The Moorten Gardens were established as a nursery in 1939 by Patricia and Chester "Cactus Slim" Moorten, and developed into the present day garden in 1955. Chester, one of the original Keystone Cops, starred in Two Flaming Youths (1927) and The Sideshow (1928).

The Moorten residence was named the Cactus Castle, and was originally built in Mediterranean style by photographer Stephen H. Willard (1894–1966). The Moortens collected many of their own specimen plants from Baja California, mainland Mexico, and as far south as Guatemala.
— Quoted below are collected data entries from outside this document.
(** ** Creations *)

(** The creations of a publication: what was there stays, and what is new is a target. *)
Lemma create_all_kept o prepared d created d' created' e :
  Forall (fun pd => pd.1 <> []) prepared -> create_all o d created prepared = (d', created', e) ->
  kept d d' /\ (exists made, created' = created ++ made /\ Forall (fun p => p <> [] /\ lstat d p = None) made) /\ e <> Some (Ok tt) /\
  (e = None -> Forall (fun pd => lstat d' pd.1 = Some (target_entry pd.2)) prepared) /\
  (forall q, lstat d q = None -> is_Some (lstat d' q) -> q ∈ map fst prepared).
Proof.
  revert d created. induction prepared as [|[p data] rest IH]; intros d created Hne H; cbn [create_all] in H.
  - injection H as <- <- <-. split_and!; [apply kept_refl|exists []; by rewrite app_nil_r|done|done|]. intros q Hq [x Hx]. congruence.
  - apply Forall_cons in Hne as [Hp Hne]. cbn [fst] in Hp.
    set (goal := kept d d' /\ _). assert (Hnew : forall d1 x, (forall q, lstat d1 q = None -> is_Some (lstat d' q) -> q ∈ map fst rest) -> d1 = put_entry d p x ->
      forall q, lstat d q = None -> is_Some (lstat d' q) -> q ∈ map fst ((p, data) :: rest)).
    { intros d1 x Hd1 -> q Hq Hs. cbn. apply elem_of_cons. destruct (decide (q = p)) as [->|Hqp]; [by left|right]. apply Hd1; [|done]. rewrite lstat_put by done. by rewrite bool_decide_false. }
    assert (Hgo : lstat d p = None -> lstat d (parent p) = Some EDir -> create_all o (put_entry d p (target_entry data)) (created ++ [p]) rest = (d', created', e) -> goal).
    { intros H1 H2 Hc. destruct (kept_put d p (target_entry data) Hp H1 H2) as [Hx Hok]. destruct (IH _ _ Hne Hc) as ((Hx' & Hok') & (made & -> & Hm) & He & Hf & Hq).
      split_and!; [split; [by transitivity (put_entry d p (target_entry data))|auto]| |done| |by eapply Hnew].
      - exists (p :: made). rewrite <- (assoc_L (++)). split; [done|]. constructor; [done|].
        eapply Forall_impl; [exact Hm|]. intros q [Hqn Hn]. split; [done|]. rewrite lstat_put in Hn by done. by case_bool_decide.
      - intros He'. constructor; [|by apply Hf]. apply Hx'. rewrite lstat_put by done. by rewrite bool_decide_true. }
    assert (Hstop : forall d1 t, kept d d1 -> (forall q, lstat d q = None -> is_Some (lstat d1 q) -> q = p) -> (d', created', e) = (d1, created, Some t) -> t <> Ok tt -> goal).
    { intros d1 t Hk Hq [= -> -> ->] Ht. split_and!; [done|exists []; by rewrite app_nil_r|congruence|done|]. intros q Hn Hs. rewrite (Hq q Hn Hs). left. }
    assert (Hsame : forall q, lstat d q = None -> is_Some (lstat d q) -> q = p) by (intros q Hq [x Hx]; congruence).
    destruct data as [b|].
    + destruct (create_file o d p b) as [d1 e1] eqn:Hf.
      assert (Hd1 : kept d d1 /\ forall q, lstat d q = None -> is_Some (lstat d1 q) -> q = p).
      { apply create_file_cases in Hf as [(-> & _)|(H1 & H2 & n & -> & _)]; [by split; [apply kept_refl|]|]. split; [by apply kept_put|].
        intros q Hq [x Hx]. rewrite lstat_put in Hx by done. case_bool_decide; [done|congruence]. }
      destruct Hd1 as [Hd1 Hq1]. destruct e1 as [[t|[|t|]]|]; try (eapply Hstop; [exact Hd1|exact Hq1|by rewrite <- H|done]).
      apply create_file_cases in Hf as [(_ & t & [=])|(H1 & H2 & n & -> & Hb & _)]. rewrite Hb in H by done. by apply Hgo.
    + destruct (creation_error d p (os_mkdir o p)) eqn:Hc; [eapply Hstop; [apply kept_refl|exact Hsame|by rewrite <- H|done]|]. apply creation_None in Hc as (H1 & H2 & _). by apply Hgo.
Qed.
(** *** Effects *)

Lemma validate_effects_Ok by_node : validate_effects by_node = Ok tt <->
  (length (with_op "LOAD_U32" by_node) = 5%nat /\ length (with_op "ADD_U32" by_node) = 4%nat) /\
  (exists store, with_op "STORE_U32" by_node = [store] /\ other_object "B" store = Ok false) /\
  (forall d, d ∈ with_op "LOAD_U32" by_node -> other_object "A" d = Ok false) /\
  (forall na, na ∈ expected_affine -> exists d, find_node by_node na.1 = Ok d /\ py_eqb (attr d "effect") (expected_effect na.1 na.2) = true).
Proof.
  unfold validate_effects. rewrite raise_if_Ok, !orb_false_iff, !negb_false_iff, !Nat.eqb_eq, bind_Ok.
  assert (Hc : forall na, check_effect by_node na = Ok tt <-> exists d, find_node by_node na.1 = Ok d /\ py_eqb (attr d "effect") (expected_effect na.1 na.2) = true).
  { intros na. unfold check_effect. rewrite bind_Ok. setoid_rewrite raise_if_Ok. setoid_rewrite negb_false_iff. naive_solver. }
  setoid_rewrite <- Hc. rewrite <- (any_res_false (other_object "A")). split.
  - intros (((Hl & Ha) & Hs) & o1 & H1 & H). apply raise_if_Ok in H as [-> H]. apply bind_Ok in H as (st & Hst & H). apply bind_Ok in H as (o2 & H2 & H).
    apply raise_if_Ok in H as [-> H]. apply bind_Ok in H as (us & Hus & _). split; [done|].
    destruct (with_op "STORE_U32" by_node) as [|s [|? ?]]; try discriminate Hs. cbn in Hst. apply Ok_inj in Hst as <-.
    split; [by exists s|]. split; [done|]. intros na Hna. apply traverse_Ok in Hus. apply list_elem_of_lookup in Hna as [k Hk].
    destruct (Forall2_lookup_l _ _ _ _ _ Hus Hk) as ([] & _ & H). exact H.
  - intros ((Hl & Ha) & (st & Hst & Hb) & HA & Hna). rewrite Hst. split; [done|]. exists false. split; [done|]. change (py_index [st] 0) with (Ok st). cbn [bind].
    rewrite Hb. cbn [bind]. rewrite (traverse_pure _ (fun _ => tt)); [done|]. exact Hna.
Qed.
To recognize their contributions to the community, the Moortens were awarded "Golden Palm Stars" on the Palm Springs Walk of Stars.

==Collections==

=== Ecoregion habitats ===
The garden includes 3,000 examples of desert cacti and other desert plants, grouped by geographic regions:
- Arizona – Sonoran and Yuma Deserts
- Baja California Peninsula
- California – High Desert–Mojave Desert and Low Desert–Colorado and Yuha Deserts
- Colorado Plateau – Great Basin Desert
- Sonora, Mexico – Gran Desierto de Altar
- South Africa – Succulent Karoo
- South America – Monte and Patagonian Deserts
- Texas – Chihuahuan Desert

=== Garden collections ===
Outdoor collections include: Agaves, Bombax, crested Cereus and Boojum trees, "arborescent candelabra Euphorbia", a two-story Pachypodium, thorned Caesalpinia and Bursera, and over a dozen Aloes of southern Africa and Madagascar.

"Cactarium" greenhouse collections include: cacti and succulents, with caudiciform species exhibiting thickened root crowns, many species of Asclepiads, Aztecia, Gymnocalycium, Alstromeria, Euphorbia, and Ferocactus, plus two fine examples of Welwitschia mirabilis from Namibian deserts.